Leave it to The Dinette Set, however, to attempt to extend this cliche to a piece of technology which has been around since the mid 1990's.
This panel exhibits absolute faith in the principle that it is automatically funny to reference technology and exhibit bafflement in the same space. It's such a sure-fire comedic formula, apparently, it doesn't need to make any sense. It is perfectly fine to require the reader to buy into the premise that Burl and Joy have remained ignorant of how VCRs and DVDs interact with the TV for over two decades.
And yet, if this were not hard enough to accept, there's yet another detail in the panel which can't be missed. Notice how the writing on Joy's cup is jammed into the top half? At first glance, you might think the black blob underneath is Joy's leg. But you'd be wrong. It's the telephone base attached, by a cord, to the phone receiver in Joy's hand.

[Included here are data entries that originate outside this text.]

Lemma dir_ok_reading s s' D v n : reading s s' D -> dir_ok s v n -> dir_ok s' v n.
Proof.
  intros HR [H1 H2 H3 H4]. split; [by eapply reading_readable|done|done|]. intros o Ho. rewrite (fdata_ext s s'); [auto|apply HR].
Qed.

Lemma entry_reading s s' D v i : reading s s' D -> entry s' v i = entry s v i.
Proof. intros HR. apply fbytes_ext. apply HR. Qed.

(** Reading the entry at one index. *)
Lemma read_entry s D dp v n i :
  cabs s D ∅ -> (size D < NBUF)%nat -> k_icache s !! dp = Some v -> dir_ok s v n -> (i < n)%nat ->
  exists s', reading s s' D /\ readi dp (Z.of_nat (sizeof_dirent * i)) (Z.of_nat sizeof_dirent) s =
    Ret (Z.of_nat sizeof_dirent, entry s v i) s'.
Proof.
  intros Hc Hsz Hip Hd Hi. pose proof (dir_ok_small _ _ _ Hd) as Hs. destruct Hd as [H1 H2 H3 H4]. unfold sizeof_dirent in *.
  destruct (readi_run s D dp v (16 * i) 16 Hc Hsz Hip H1) as (s' & HR & R); [by rewrite H2|lia|lia|].
  exists s'. split; [done|]. rewrite R. unfold clip. rewrite (proj2 (Z.ltb_ge _ _)) by lia. done.
Qed.

Lemma entry_matches s v n name i : dir_ok s v n -> bytes name -> (i < n)%nat ->
  (de_inum (entry s v i) =? 0) = false -> is_entry name (entry s v i) = (namecmp name (de_name (entry s v i)) =? 0).
Proof.
  intros Hd Hn Hi E. unfold is_entry. rewrite E. cbn [negb andb].
  assert (Hb : bytes (de_name (entry s v i))).
  { apply Forall_take, Forall_drop. apply Forall_map, Forall_forall. intros o Ho%elem_of_seq.
    apply (dr_byte _ _ _ Hd). pose proof (dir_ok_small _ _ _ Hd). apply Nat2Z.inj_lt. rewrite maxfile_bytes. unfold sizeof_dirent in *. lia. }
  pose proof (strncmp_eq DIRSIZ name _ Hn Hb) as Hiff. unfold namecmp.
  case_bool_decide as H; symmetry; [by apply Z.eqb_eq, Hiff|apply Z.eqb_neq; by rewrite Hiff].
Qed.

Lemma entry_off i : u32 (Z.of_nat (sizeof_dirent * i) + Z.of_nat sizeof_dirent) = u32 (Z.of_nat (sizeof_dirent * S i)).
Proof. f_equal. lia. Qed.

Lemma dir_fuel s v n : dir_ok s v n -> (n < Z.to_nat (i_size v / Z.of_nat sizeof_dirent + 2))%nat.
Proof.
  intros Hd. rewrite (dr_size _ _ _ Hd). rewrite Nat2Z.inj_mul, Z.mul_comm, Z.div_mul by done. lia.
Qed.

Section scan.
Context (D : gset Z) (dp : nat) (v : inode) (n : nat) (name : list Z).
Context (Hsz : (size D < NBUF)%nat) (Hname : bytes name).

(** What a scan of the directory knows of the state. *)
Definition scanning (s : kstate) : Prop := cabs s D ∅ /\ k_icache s !! dp = Some v /\ dir_ok s v n.

Lemma scanning_reading s s' : scanning s -> reading s s' D -> scanning s'.
Proof using.
  intros (Hc & Hip & Hd) HR. split; [apply HR|]. split; [by rewrite (cframe_icache s s' (rg_frame _ _ _ HR))|].
  by eapply dir_ok_reading.
Qed.

Lemma scan_at s i k : scanning s -> (i + S k = n)%nat ->
  exists s', reading s s' D /\ scanning s' /\ (Z.of_nat (sizeof_dirent * i) <? i_size v) = true /\
    (forall j, u32 (Z.of_nat (sizeof_dirent * (i + j))) = Z.of_nat (sizeof_dirent * (i + j)) \/ (S k < j)%nat) /\
    readi dp (Z.of_nat (sizeof_dirent * i)) (Z.of_nat sizeof_dirent) s = Ret (Z.of_nat sizeof_dirent, entry s v i) s'.
Proof using Hsz.
  intros Hs Hi. pose proof Hs as (Hc & Hip & Hd). pose proof (dir_ok_small _ _ _ Hd).
  destruct (read_entry s D dp v n i Hc Hsz Hip Hd) as (s' & HR & R); [lia|]. exists s'. split; [done|].
  split; [by eapply scanning_reading|]. rewrite (dr_size _ _ _ Hd). unfold sizeof_dirent in *. split; [apply Z.ltb_lt; lia|].
  split; [|done]. intros j. destruct (decide (S k < j)%nat); [by right|left]. apply u32_small. lia.
Qed.

Lemma entries_cons s i k : map (entry s v) (seq i (S k)) = entry s v i :: map (entry s v) (seq (S i) k).
Proof using. done. Qed.

Lemma entries_reading s s' i k : reading s s' D -> map (entry s' v) (seq i k) = map (entry s v) (seq i k).
Proof using. intros HR. apply map_ext. intros j. by eapply entry_reading. Qed.

Lemma dirlookup_loop_run k : forall i fuel s, scanning s -> (i + k = n)%nat -> (k < fuel)%nat ->
  exists s', reading s s' D /\
    dirlookup_loop dp name fuel (Z.of_nat (sizeof_dirent * i)) s =
    match find_entry (is_entry name) i (map (entry s v) (seq i k)) with
    | None => Ret None s'
    | Some (j, de) => (ip ← iget (i_dev v) (de_inum de); mret (Some (ip, Z.of_nat (sizeof_dirent * j)))) s'
    end.
Proof using Hsz Hname.
  induction k as [|k IH]; intros i fuel s Hs Hi Hf; (destruct fuel as [|fuel]; [lia|]); cbn [dirlookup_loop];
    pose proof Hs as (Hc & Hip & Hd); kstep (get_inode_Ret dp s v Hip).
  { exists s. split; [by split|]. cbn [seq map find_entry]. rewrite (dr_size _ _ _ Hd), (proj2 (Z.ltb_ge _ _)) by lia. done. }
  destruct (scan_at s i k Hs Hi) as (s1 & HR & Hs1 & -> & Hu & R). kstep R. cbn [fst snd]. rewrite Z.eqb_refl. cbn [negb].
  rewrite entries_cons. cbn [find_entry]. rewrite entry_off. destruct (Hu 1%nat) as [Eu|]; [|lia].
  replace (i + 1)%nat with (S i) in Eu by lia. rewrite Eu.
  destruct (IH (S i) fuel s1 Hs1 ltac:(lia) ltac:(lia)) as (s2 & HR2 & R2). rewrite (entries_reading s s1) in R2 by done.
  assert (HR' : reading s s2 D) by (by eapply reading_trans).
  destruct (de_inum (entry s v i) =? 0) eqn:E0.
  { unfold is_entry at 1. rewrite E0. cbn [negb andb]. eauto. }
  rewrite (entry_matches s v n) by (done || lia). destruct (namecmp _ _ =? 0); [|eauto]. eauto.
Qed.

Lemma dirlink_loop_run k : forall i fuel s, scanning s -> (i + k = n)%nat -> (k < fuel)%nat ->
  exists s', reading s s' D /\
    dirlink_loop dp fuel (Z.of_nat (sizeof_dirent * i)) s =
    Ret (Z.of_nat (sizeof_dirent * match find_entry (fun de => de_inum de =? 0) i (map (entry s v) (seq i k)) with
                                   | Some (j, _) => j | None => n end)) s'.
Proof using Hsz.
  induction k as [|k IH]; intros i fuel s Hs Hi Hf; (destruct fuel as [|fuel]; [lia|]); cbn [dirlink_loop];
    pose proof Hs as (Hc & Hip & Hd); kstep (get_inode_Ret dp s v Hip).
  { exists s. split; [by split|]. pose proof (dir_ok_small _ _ _ Hd). rewrite u32_small by (unfold sizeof_dirent in *; lia).
    cbn [seq map find_entry]. rewrite (dr_size _ _ _ Hd), (proj2 (Z.ltb_ge _ _)) by lia. by replace i with n by lia. }
  destruct (scan_at s i k Hs Hi) as (s1 & HR & Hs1 & Hlt & Hu & R). destruct (Hu 0%nat) as [Eu|]; [|lia].
  rewrite Nat.add_0_r in Eu. rewrite Eu, Hlt. kstep R. cbn [fst snd]. rewrite Z.eqb_refl. cbn [negb].
  rewrite entries_cons. cbn [find_entry]. destruct (de_inum (entry s v i) =? 0); [by exists s1|].
  replace (Z.of_nat (sizeof_dirent * i) + Z.of_nat sizeof_dirent) with (Z.of_nat (sizeof_dirent * S i)) by lia.
  destruct (IH (S i) fuel s1 Hs1 ltac:(lia) ltac:(lia)) as (s2 & HR2 & R2). rewrite (entries_reading s s1) in R2 by done.
  exists s2. split; [by eapply reading_trans|done].
Qed.

Lemma dirlookup_run s : scanning s -> exists s', reading s s' D /\
    dirlookup dp name s =
    match find_entry (is_entry name) 0 (entries s v n) with
    | None => Ret None s'
    | Some (j, de) => (ip ← iget (i_dev v) (de_inum de); mret (Some (ip, Z.of_nat (sizeof_dirent * j)))) s'
    end.
Proof using Hsz Hname.
  intros Hs. pose proof Hs as (Hc & Hip & Hd). unfold dirlookup. kstep (get_inode_Ret dp s v Hip).
  rewrite (dr_type _ _ _ Hd), Z.eqb_refl. cbn [negb].
  apply (dirlookup_loop_run n 0 _ s Hs); [lia|by eapply dir_fuel].
Qed.

End scan.

(** [dirlookup] of a name in a readable directory finds the first entry in
    use whose name is the same up to [DIRSIZ] characters, and returns the inode
    [iget] gives for its number with the offset of the entry; it returns none
    when no entry carries the name, and it changes neither the directory nor
    any other block. *)
Theorem dirlookup_finds_first s D dp v n name :
  cabs s D ∅ -> (size D < NBUF)%nat -> k_icache s !! dp = Some v -> dir_ok s v n -> bytes name ->
  exists s', (k_icache s' = k_icache s /\ k_disk s' = k_disk s /\ cabs s' D ∅ /\ forall m, view s' m = view s m) /\
    dirlookup dp name s =
    match find_entry (is_entry name) 0 (entries s v n) with
    | None => Ret None s'
    | Some (j, de) => (ip ← iget (i_dev v) (de_inum de); mret (Some (ip, Z.of_nat (sizeof_dirent * j)))) s'
    end.
Proof.
  intros Hc Hsz Hip Hd Hn. destruct (dirlookup_run D dp v n name Hsz Hn s) as (s' & [F Ed C V] & R); [done|].
  exists s'. split; [|done]. split; [by apply cframe_icache|done].
Qed.

(** ** dirlink *)

Lemma find_entry_app p i a b : find_entry p i (a ++ b) =
  match find_entry p i a with Some r => Some r | None => find_entry p (i + length a) b end.
Proof.
  revert i. induction a as [|d a IH]; intros i; cbn; [by rewrite Nat.add_0_r|]. rewrite IH. destruct (p d); [done|].
  by replace (S i + length a)%nat with (i + S (length a))%nat by lia.
Qed.

Lemma find_entry_spec p i es : match find_entry p i es with
  | Some (j, d) => exists k, j = (i + k)%nat /\ es !! k = Some d /\ p d = true
  | None => forall k d, es !! k = Some d -> p d = false
  end.
Proof.
  revert i. induction es as [|d es IH]; intros i; cbn; [done|]. destruct (p d) eqn:E; [exists 0%nat; by rewrite Nat.add_0_r|].
  specialize (IH (S i)). destruct (find_entry p (S i) es) as [[j e]|].
  - destruct IH as (k & -> & Hk & Hp). exists (S k). split; [lia|done].
  - intros [|k] e He; [by injection He as <-|by eapply IH].
Qed.

Lemma find_entry_none p i es : (forall k d, es !! k = Some d -> p d = false) -> find_entry p i es = None.
Proof.
  revert i. induction es as [|d es IH]; intros i H; cbn; [done|]. rewrite (H 0%nat d) by done. apply IH. intros k. apply (H (S k)).
Qed.

(** The list with the element at [j], or a new last one, replaced. *)
Definition put_entry (j : nat) (de : list Z) (es : list (list Z)) : list (list Z) := take j es ++ de :: drop (S j) es.

(** Replacing an entry that [p] does not accept by another such keeps what is found. *)
Lemma find_put_other p j de es : (forall d, es !! j = Some d -> p d = false) -> p de = false ->
  find_entry p 0 (put_entry j de es) = find_entry p 0 es.
Proof.
  intros Hj Hde. unfold put_entry. destruct (es !! j) as [d|] eqn:E.
  - rewrite <- (take_drop_middle es j d E) at 3. rewrite !find_entry_app. cbn. by rewrite Hde, Hj.
  - apply lookup_ge_None in E. rewrite take_ge, drop_ge by lia. rewrite find_entry_app. cbn. rewrite Hde. by destruct (find_entry p 0 es) as [[]|].
Qed.

Lemma find_put_new p j de es : (j <= length es)%nat -> find_entry p 0 es = None -> p de = true ->
  find_entry p 0 (put_entry j de es) = Some (j, de).
Proof.
  intros Hj Hn Hde. pose proof (find_entry_spec p 0 es) as Hs. rewrite Hn in Hs. unfold put_entry. rewrite find_entry_app.
  rewrite find_entry_none.
  - cbn. rewrite Hde, length_take. by replace (j `min` length es)%nat with j by lia.
  - intros k d Hk. apply (Hs k). destruct (decide (k < j)%nat); [by rewrite lookup_take_lt in Hk|by rewrite lookup_take_ge in Hk by lia].
Qed.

That's right...Joy and Burl don't own a cordless phone or a mobile phone, either.
Vintage marginalia:
- Times must be really difficult at The Weather Channel if they had to fire all their call screeners.
- What exactly does Burl's last line add to the panel? Isn't it just making the same joke as Joy?
- What the hell is going on outside the window? It looks like a child's stick-figure drawing, but I'm guessing it supposed to be a storm.
- The DVD is conspicuously "Made in China." What does that matter? Why trot out jingoism for this panel when it was so scrupulously avoided just 3 days ago?
3 comments:
What this strip really needs is an iPod reference.
Do you think whoever draws this strip even knows what an iPod is much less what it does?
This comic makes my head hurt. For whatever reason the cartoonist subscribes to the theory of quantity over quality. But no matter how much crap you throw at the wall to just to see what will stick, all you're left with in the end is a crap-covered wall. I applaud your ability to deconstruct this garbage every day. My head would explode if I thought about this comic as much as you do.
As to this particular offering, I admit I'm not familiar with the Weather Channel, but do they actually have a live call in show?